[WORK INSTRUCTIONS] Look through the records below and give the number of lines holding the string "sampleContainerStyle", nothing more.

(Saved entries)

----

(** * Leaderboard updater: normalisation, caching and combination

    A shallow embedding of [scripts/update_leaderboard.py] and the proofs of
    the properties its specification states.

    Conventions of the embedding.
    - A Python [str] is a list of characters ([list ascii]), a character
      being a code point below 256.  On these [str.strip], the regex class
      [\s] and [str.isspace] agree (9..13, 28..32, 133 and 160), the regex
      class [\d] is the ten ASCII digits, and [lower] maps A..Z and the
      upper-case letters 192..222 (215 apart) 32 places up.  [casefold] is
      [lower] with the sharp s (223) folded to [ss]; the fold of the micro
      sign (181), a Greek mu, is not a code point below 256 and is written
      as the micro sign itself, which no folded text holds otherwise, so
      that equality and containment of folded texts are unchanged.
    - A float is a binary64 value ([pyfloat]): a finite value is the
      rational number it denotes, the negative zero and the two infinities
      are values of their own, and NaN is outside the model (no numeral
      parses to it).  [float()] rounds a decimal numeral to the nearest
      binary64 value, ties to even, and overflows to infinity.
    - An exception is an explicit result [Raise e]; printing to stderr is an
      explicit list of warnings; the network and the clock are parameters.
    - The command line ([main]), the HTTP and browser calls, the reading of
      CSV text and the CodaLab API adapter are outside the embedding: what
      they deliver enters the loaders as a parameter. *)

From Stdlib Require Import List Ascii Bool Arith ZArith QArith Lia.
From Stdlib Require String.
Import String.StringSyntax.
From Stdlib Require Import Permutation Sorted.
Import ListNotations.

----

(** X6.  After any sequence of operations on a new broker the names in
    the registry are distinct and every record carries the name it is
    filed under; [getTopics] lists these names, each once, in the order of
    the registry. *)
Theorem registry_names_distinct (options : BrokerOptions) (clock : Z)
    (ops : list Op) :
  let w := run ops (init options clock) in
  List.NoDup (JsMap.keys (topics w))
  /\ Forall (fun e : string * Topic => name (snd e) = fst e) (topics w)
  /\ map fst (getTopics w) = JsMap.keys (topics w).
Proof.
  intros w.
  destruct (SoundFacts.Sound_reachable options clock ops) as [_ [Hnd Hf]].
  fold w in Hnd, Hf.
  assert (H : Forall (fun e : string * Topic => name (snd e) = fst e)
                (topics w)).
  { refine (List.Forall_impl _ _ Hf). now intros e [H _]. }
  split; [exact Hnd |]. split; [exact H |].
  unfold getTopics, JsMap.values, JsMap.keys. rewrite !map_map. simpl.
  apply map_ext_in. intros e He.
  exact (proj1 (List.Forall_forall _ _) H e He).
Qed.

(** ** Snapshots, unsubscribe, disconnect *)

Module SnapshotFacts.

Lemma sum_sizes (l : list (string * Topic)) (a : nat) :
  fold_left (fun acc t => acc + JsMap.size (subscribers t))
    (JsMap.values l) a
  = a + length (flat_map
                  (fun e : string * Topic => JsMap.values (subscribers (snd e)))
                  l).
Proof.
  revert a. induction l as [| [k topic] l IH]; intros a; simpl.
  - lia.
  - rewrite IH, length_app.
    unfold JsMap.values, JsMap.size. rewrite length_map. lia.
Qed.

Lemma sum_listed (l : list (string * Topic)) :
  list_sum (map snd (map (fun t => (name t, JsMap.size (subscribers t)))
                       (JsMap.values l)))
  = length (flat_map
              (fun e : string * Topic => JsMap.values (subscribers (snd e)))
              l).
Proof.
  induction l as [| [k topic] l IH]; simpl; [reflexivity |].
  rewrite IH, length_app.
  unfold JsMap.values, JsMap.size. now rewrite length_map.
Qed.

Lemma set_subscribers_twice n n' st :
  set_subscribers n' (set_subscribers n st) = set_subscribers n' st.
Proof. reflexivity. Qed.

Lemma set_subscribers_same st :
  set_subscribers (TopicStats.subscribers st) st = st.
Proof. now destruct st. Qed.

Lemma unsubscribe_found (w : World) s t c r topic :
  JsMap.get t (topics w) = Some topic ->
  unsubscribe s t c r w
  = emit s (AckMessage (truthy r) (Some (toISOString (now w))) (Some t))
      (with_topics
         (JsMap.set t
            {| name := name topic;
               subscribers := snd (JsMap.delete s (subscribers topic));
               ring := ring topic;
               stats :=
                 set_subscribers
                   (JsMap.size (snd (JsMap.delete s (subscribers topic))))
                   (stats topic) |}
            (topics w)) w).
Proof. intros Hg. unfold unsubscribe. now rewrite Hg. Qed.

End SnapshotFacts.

----

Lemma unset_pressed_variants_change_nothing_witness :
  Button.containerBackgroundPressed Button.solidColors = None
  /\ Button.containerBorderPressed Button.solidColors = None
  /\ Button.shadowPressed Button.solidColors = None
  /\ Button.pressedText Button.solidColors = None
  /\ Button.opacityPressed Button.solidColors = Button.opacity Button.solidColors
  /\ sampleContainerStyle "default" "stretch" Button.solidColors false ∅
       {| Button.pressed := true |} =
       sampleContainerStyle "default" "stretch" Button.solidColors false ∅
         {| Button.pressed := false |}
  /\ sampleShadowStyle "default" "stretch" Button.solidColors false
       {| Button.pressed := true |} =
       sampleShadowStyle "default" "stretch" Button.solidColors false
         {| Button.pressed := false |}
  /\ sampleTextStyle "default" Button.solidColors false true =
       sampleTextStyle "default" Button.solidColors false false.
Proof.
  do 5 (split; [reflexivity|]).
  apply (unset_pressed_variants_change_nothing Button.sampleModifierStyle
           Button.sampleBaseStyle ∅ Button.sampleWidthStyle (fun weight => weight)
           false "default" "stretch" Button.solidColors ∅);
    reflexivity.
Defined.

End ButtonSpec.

----

[ANSWER AREA] 2